BEGIN

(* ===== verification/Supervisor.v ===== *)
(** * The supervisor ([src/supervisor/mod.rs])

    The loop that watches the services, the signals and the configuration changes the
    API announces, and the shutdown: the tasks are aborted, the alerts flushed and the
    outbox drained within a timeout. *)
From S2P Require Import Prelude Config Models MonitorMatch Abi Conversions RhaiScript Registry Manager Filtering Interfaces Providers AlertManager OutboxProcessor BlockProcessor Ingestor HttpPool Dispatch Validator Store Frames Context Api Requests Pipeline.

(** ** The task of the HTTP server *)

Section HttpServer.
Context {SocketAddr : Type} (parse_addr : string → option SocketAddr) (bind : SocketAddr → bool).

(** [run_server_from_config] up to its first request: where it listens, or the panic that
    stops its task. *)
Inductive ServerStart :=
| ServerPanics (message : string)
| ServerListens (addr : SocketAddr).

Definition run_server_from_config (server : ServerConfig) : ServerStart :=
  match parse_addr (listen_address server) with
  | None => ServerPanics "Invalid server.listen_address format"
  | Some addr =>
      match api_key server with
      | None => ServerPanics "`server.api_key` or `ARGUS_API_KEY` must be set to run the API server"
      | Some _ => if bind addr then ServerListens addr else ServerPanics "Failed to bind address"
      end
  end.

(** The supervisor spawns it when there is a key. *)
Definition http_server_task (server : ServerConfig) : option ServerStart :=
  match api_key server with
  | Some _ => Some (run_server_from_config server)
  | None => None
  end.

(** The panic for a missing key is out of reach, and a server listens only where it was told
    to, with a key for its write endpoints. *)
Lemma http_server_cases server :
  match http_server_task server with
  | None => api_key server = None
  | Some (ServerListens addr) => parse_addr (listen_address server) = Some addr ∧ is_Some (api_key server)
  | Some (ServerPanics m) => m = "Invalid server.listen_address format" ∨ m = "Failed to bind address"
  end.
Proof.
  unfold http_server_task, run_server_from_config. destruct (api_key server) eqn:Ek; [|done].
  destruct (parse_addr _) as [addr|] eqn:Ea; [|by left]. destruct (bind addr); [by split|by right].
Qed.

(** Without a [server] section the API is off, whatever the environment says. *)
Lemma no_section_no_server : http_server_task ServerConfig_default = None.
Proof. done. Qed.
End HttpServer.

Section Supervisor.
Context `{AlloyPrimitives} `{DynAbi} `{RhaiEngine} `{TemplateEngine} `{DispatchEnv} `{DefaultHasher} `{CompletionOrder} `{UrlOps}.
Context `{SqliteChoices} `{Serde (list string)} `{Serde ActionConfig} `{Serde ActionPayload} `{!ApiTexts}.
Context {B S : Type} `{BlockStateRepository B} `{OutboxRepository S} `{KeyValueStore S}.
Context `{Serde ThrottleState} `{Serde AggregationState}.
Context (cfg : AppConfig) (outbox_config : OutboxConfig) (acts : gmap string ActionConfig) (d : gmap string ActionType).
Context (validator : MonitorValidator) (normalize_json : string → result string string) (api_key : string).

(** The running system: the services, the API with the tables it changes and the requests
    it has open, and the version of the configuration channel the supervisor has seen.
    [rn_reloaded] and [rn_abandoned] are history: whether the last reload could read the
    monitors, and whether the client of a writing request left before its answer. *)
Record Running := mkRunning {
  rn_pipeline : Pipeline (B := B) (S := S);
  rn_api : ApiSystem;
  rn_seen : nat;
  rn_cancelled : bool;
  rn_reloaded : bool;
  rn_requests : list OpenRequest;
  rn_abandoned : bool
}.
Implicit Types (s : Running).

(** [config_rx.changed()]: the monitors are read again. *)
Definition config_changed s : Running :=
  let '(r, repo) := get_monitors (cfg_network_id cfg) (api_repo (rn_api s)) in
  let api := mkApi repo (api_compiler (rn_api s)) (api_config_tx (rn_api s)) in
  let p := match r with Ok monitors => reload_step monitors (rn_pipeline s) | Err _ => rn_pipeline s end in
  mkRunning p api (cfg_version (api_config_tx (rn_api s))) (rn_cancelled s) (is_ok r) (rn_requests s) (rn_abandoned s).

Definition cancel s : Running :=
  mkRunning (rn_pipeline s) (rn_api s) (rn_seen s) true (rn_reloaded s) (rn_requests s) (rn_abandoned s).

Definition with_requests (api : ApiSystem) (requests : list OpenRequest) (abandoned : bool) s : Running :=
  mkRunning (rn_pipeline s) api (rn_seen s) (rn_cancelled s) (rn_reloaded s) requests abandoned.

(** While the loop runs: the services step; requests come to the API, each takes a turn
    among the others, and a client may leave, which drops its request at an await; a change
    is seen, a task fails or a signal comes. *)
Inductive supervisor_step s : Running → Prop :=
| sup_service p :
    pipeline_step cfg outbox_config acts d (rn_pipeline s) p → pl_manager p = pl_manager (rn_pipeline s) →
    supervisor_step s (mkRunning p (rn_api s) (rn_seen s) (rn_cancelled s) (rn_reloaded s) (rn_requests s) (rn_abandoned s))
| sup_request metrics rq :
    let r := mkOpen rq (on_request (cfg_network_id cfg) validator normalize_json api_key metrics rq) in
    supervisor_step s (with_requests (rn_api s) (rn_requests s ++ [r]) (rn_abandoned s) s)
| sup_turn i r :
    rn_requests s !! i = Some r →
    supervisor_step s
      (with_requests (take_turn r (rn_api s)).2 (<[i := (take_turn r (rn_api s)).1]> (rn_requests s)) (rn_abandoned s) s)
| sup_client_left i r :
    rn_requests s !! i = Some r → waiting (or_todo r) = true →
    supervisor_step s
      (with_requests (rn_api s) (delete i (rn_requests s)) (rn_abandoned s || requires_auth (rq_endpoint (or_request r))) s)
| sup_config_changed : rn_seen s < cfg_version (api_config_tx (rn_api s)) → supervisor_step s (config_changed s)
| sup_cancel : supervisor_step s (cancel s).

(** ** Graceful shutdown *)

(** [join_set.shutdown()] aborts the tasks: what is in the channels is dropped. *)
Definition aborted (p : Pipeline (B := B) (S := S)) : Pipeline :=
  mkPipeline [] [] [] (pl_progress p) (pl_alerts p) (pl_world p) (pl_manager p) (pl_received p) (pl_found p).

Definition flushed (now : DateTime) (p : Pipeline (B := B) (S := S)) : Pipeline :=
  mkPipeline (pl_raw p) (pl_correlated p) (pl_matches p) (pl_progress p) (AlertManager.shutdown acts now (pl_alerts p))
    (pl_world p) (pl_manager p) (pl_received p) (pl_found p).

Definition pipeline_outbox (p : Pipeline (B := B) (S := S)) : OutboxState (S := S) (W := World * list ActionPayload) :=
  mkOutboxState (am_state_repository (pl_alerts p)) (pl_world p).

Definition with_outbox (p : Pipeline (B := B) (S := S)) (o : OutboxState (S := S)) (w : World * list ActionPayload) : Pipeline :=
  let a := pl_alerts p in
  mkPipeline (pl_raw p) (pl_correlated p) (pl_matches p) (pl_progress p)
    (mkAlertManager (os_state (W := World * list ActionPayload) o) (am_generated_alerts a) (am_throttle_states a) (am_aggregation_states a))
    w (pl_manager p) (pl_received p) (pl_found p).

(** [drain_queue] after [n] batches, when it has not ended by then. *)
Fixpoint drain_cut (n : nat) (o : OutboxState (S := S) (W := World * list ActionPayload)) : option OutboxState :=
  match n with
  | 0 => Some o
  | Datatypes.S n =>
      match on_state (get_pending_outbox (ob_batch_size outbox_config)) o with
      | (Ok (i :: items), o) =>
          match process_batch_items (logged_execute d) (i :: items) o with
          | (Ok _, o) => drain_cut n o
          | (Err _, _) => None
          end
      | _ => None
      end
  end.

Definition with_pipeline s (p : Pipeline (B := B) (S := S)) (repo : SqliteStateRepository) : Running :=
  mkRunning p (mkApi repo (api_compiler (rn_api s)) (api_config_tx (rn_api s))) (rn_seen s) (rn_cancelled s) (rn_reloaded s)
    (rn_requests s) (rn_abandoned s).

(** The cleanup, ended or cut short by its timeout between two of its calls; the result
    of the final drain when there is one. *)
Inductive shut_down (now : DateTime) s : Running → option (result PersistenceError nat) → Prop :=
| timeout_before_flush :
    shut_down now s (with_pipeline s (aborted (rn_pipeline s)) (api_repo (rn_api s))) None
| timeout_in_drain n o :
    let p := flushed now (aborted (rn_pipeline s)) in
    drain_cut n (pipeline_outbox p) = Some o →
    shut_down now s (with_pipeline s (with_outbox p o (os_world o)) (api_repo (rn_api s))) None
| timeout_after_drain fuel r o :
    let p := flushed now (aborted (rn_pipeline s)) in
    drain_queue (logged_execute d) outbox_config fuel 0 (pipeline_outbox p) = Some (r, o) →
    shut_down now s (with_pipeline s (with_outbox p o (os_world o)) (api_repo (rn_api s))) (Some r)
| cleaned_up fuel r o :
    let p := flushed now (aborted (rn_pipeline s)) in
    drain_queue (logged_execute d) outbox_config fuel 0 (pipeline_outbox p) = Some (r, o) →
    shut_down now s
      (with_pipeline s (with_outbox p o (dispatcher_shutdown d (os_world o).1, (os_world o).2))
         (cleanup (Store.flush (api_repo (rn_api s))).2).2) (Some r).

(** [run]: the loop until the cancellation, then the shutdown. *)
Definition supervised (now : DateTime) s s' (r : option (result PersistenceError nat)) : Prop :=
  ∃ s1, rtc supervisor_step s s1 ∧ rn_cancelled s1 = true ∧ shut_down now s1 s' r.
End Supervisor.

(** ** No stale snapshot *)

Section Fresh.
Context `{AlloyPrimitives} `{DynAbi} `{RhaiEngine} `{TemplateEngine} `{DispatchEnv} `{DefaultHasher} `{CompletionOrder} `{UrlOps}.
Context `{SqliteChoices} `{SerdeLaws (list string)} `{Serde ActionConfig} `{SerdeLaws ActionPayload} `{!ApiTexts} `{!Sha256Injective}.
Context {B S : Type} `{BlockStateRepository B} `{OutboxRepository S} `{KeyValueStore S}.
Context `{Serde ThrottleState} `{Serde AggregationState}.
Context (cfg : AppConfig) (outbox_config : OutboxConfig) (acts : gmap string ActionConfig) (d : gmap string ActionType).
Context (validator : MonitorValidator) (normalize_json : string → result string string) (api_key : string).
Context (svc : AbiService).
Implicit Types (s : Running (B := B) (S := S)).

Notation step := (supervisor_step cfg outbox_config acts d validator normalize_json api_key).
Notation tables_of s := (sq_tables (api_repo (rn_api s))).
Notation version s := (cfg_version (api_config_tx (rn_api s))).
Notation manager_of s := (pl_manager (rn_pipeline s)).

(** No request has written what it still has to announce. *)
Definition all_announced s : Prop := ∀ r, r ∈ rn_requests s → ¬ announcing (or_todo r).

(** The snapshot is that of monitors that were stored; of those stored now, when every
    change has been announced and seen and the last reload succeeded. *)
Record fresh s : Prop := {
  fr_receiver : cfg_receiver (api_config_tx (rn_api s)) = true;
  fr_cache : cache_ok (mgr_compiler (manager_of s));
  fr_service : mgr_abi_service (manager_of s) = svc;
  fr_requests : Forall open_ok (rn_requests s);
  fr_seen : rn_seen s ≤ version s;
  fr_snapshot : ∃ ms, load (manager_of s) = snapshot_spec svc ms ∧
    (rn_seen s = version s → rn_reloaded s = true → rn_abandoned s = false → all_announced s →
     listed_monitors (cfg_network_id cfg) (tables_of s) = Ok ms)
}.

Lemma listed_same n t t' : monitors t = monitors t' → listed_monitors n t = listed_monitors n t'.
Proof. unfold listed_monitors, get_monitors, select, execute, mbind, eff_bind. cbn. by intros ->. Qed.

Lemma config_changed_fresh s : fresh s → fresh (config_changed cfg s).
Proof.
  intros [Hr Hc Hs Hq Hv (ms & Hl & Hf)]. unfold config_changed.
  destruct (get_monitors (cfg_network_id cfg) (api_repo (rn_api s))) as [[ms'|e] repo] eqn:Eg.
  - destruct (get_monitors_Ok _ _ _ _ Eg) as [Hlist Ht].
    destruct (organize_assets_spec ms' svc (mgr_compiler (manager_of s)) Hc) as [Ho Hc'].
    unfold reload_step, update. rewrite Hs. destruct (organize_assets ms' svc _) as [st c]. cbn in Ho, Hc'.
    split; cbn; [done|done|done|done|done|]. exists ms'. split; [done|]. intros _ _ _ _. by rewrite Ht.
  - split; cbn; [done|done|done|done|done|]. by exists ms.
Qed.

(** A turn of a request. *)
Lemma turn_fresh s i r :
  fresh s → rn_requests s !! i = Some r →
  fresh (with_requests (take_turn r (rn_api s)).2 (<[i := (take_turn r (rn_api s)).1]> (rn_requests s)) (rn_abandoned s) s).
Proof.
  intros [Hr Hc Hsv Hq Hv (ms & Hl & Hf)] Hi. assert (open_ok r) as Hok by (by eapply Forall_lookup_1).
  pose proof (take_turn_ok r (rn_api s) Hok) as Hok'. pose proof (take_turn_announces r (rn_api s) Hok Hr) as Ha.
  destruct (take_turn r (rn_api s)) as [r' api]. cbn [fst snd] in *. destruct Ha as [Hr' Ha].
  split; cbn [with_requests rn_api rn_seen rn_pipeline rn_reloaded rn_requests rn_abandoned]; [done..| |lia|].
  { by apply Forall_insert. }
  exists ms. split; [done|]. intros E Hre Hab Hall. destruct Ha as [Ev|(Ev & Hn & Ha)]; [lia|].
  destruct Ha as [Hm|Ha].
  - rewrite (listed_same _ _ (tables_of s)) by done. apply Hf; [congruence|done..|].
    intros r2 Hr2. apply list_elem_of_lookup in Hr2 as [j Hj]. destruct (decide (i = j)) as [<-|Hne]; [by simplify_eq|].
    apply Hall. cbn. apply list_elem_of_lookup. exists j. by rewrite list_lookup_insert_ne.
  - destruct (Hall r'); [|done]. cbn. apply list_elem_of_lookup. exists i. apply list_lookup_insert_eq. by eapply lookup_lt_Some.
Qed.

END

Repeat, word for word, the lines from the opening of the material through the line containing "outbox drained within a timeout. *)".

Solution for this exercise:
(* ===== verification/Supervisor.v ===== *)
(** * The supervisor ([src/supervisor/mod.rs])

    The loop that watches the services, the signals and the configuration changes the
    API announces, and the shutdown: the tasks are aborted, the alerts flushed and the
    outbox drained within a timeout. *)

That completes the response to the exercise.